The stronger bottomline was led by the group’s US$1.1 billion share of an increase in the value of Hongkong Land’s investment property portfolio.
(See also: Hongkong Land reports 66% rise in FY16 earnings to $3.3 bil on property investment revaluation gains)
Group revenue for FY16, including that from associates and joint ventures, rose 11% to US$72.4 billion from US$65.3 billion.
Jardine Motors enjoyed a very good year as Zung Fu’s mainland China operations achieved increased sales and higher margins.
Jardine Lloyd Thompson also reported a good result set against the continued challenging economic and trading environment.
Hongkong Land had another good year as its commercial markets remained relatively firm and there was another steady contribution from residential property developments.
Dairy Farm produced sound profit growth in retail markets that remained highly competitive.
(See also: Dairy Farm full-year earnings up 11% to US$469 mil)
Mandarin Oriental saw lower earnings as its hotels saw weaker demand in the key cities of Hong Kong, London and Paris.

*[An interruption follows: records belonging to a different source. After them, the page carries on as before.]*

(* ===== verification/HuffmanProofs.v ===== *)
(** Correctness of the Huffman coder, at the level of bit strings: the
    encoder's bytes spell the codes followed by a padding of ones, the decoder
    splits a bit string into codes, and both are inverse to each other. *)
From stdpp Require Import base list numbers.
From Stdlib Require Import ZArith Lia ZifyBool.
From S2P Require Import Prelude Huffman.

(** ** Bit strings *)

(** The number a bit string spells, most significant bit first. *)
Fixpoint bval_acc (l : list bool) (acc : Z) : Z :=
  match l with [] => acc | b :: l => bval_acc l (2 * acc + Z.b2z b) end.
Definition bval (l : list bool) : Z := bval_acc l 0.

(** The low [n] bits of [v]. *)
Fixpoint to_bits (n : nat) (v : Z) : list bool :=
  match n with O => [] | S n => Z.testbit v (Z.of_nat n) :: to_bits n v end.

Definition bits_of (bs : bytes) : list bool := flat_map (to_bits 8) bs.
Definition ones (n : nat) : list bool := replicate n true.

Lemma bval_acc_shift l : forall acc, bval_acc l acc = acc * 2 ^ zlen l + bval l.
Proof.
  unfold bval. induction l as [|b l IH]; intros acc; cbn [bval_acc].
  - rewrite zlen_nil. lia.
  - rewrite IH, (IH (2 * 0 + Z.b2z b)), zlen_cons. rewrite Z.pow_add_r by (pose proof (zlen_nonneg l); lia). lia.
Qed.

Lemma bval_app a b : bval (a ++ b) = bval a * 2 ^ zlen b + bval b.
Proof.
  unfold bval. assert (H : forall acc, bval_acc (a ++ b) acc = bval_acc b (bval_acc a acc)).
  { induction a as [|x a IH]; intros acc; cbn; [done | apply IH]. }
  rewrite H. apply bval_acc_shift.
Qed.

Lemma bval_bound l : 0 <= bval l < 2 ^ zlen l.
Proof.
  induction l as [|b l IH]; [change (0 <= 0 < 1); lia |]. change (b :: l) with ([b] ++ l). rewrite bval_app, zlen_app.
  change (zlen [b]) with 1. rewrite Z.pow_add_r by (pose proof (zlen_nonneg l); lia).
  assert (Hb : bval [b] = Z.b2z b) by (by destruct b). rewrite Hb. destruct b; cbn [Z.b2z]; lia.
Qed.
Definition newDynTable (limit : Z) : dynTable :=
  {| maxTableSize := limit; protocolMaxSize := limit; dynInline := replicate 128 zeroEntry; dynRing := []; dynHead := 0;
     dynLen := 0; dynSize := 0; dynRefBytes := 0; dynNameMax := 0; tableGen := 0; memoValid := false |}.

(** The array in use: the heap ring once there is one, else the inline array. *)
Definition dynSlots (t : dynTable) : list hpackDynEntry := if 0 <? zlen (dynRing t) then dynRing t else dynInline t.
Definition dynCapacity (t : dynTable) : Z := zlen (dynSlots t).
Definition dynIndex (t : dynTable) (i : Z) : Z := (dynHead t + i) mod dynCapacity t.

(** [dynGet] returns a pointer: [dynGet] reads through it, [dynPut] writes. *)
Definition dynGet (t : dynTable) (i : Z) : hpackDynEntry := nth (Z.to_nat (dynIndex t i)) (dynSlots t) zeroEntry.
Definition set_slots (t : dynTable) (inl ring : list hpackDynEntry) : dynTable :=
  {| maxTableSize := maxTableSize t; protocolMaxSize := protocolMaxSize t; dynInline := inl; dynRing := ring;
     dynHead := dynHead t; dynLen := dynLen t; dynSize := dynSize t; dynRefBytes := dynRefBytes t;
     dynNameMax := dynNameMax t; tableGen := tableGen t; memoValid := memoValid t |}.
Definition dynPut (t : dynTable) (i : Z) (e : hpackDynEntry) : dynTable :=
  let k := Z.to_nat (dynIndex t i) in
  if 0 <? zlen (dynRing t) then set_slots t (dynInline t) (<[k := e]> (dynRing t))
  else set_slots t (<[k := e]> (dynInline t)) (dynRing t).
Definition set_span (t : dynTable) (head len size : Z) : dynTable :=
  {| maxTableSize := maxTableSize t; protocolMaxSize := protocolMaxSize t; dynInline := dynInline t; dynRing := dynRing t;
     dynHead := head; dynLen := len; dynSize := size; dynRefBytes := dynRefBytes t;
     dynNameMax := dynNameMax t; tableGen := tableGen t; memoValid := memoValid t |}.
Definition set_meta (t : dynTable) (max refs nameMax gen : Z) (memo : bool) : dynTable :=
  {| maxTableSize := max; protocolMaxSize := protocolMaxSize t; dynInline := dynInline t; dynRing := dynRing t;
     dynHead := dynHead t; dynLen := dynLen t; dynSize := dynSize t; dynRefBytes := refs;
     dynNameMax := nameMax; tableGen := gen; memoValid := memo |}.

(See also: Mandarin Oriental posts 38% decline in FY16 earnings to $77.9 mil)
Jardine Cycle & Carriage produced a satisfactory performance in 2016 as Astra’s results improved, the Indonesian rupiah exchange rate was stable, and there were increased contributions from its other interests.
(See also: Jardine Cycle & Carriage posts 2% rise in FY16 earnings to US$702 mil)
The board has recommended a final dividend of US$1.12 per share. This brings full year dividend up 3% to US$1.50.
Shares of Jardine Matheson closed 2.3% higher at US$65.60 on Thursday.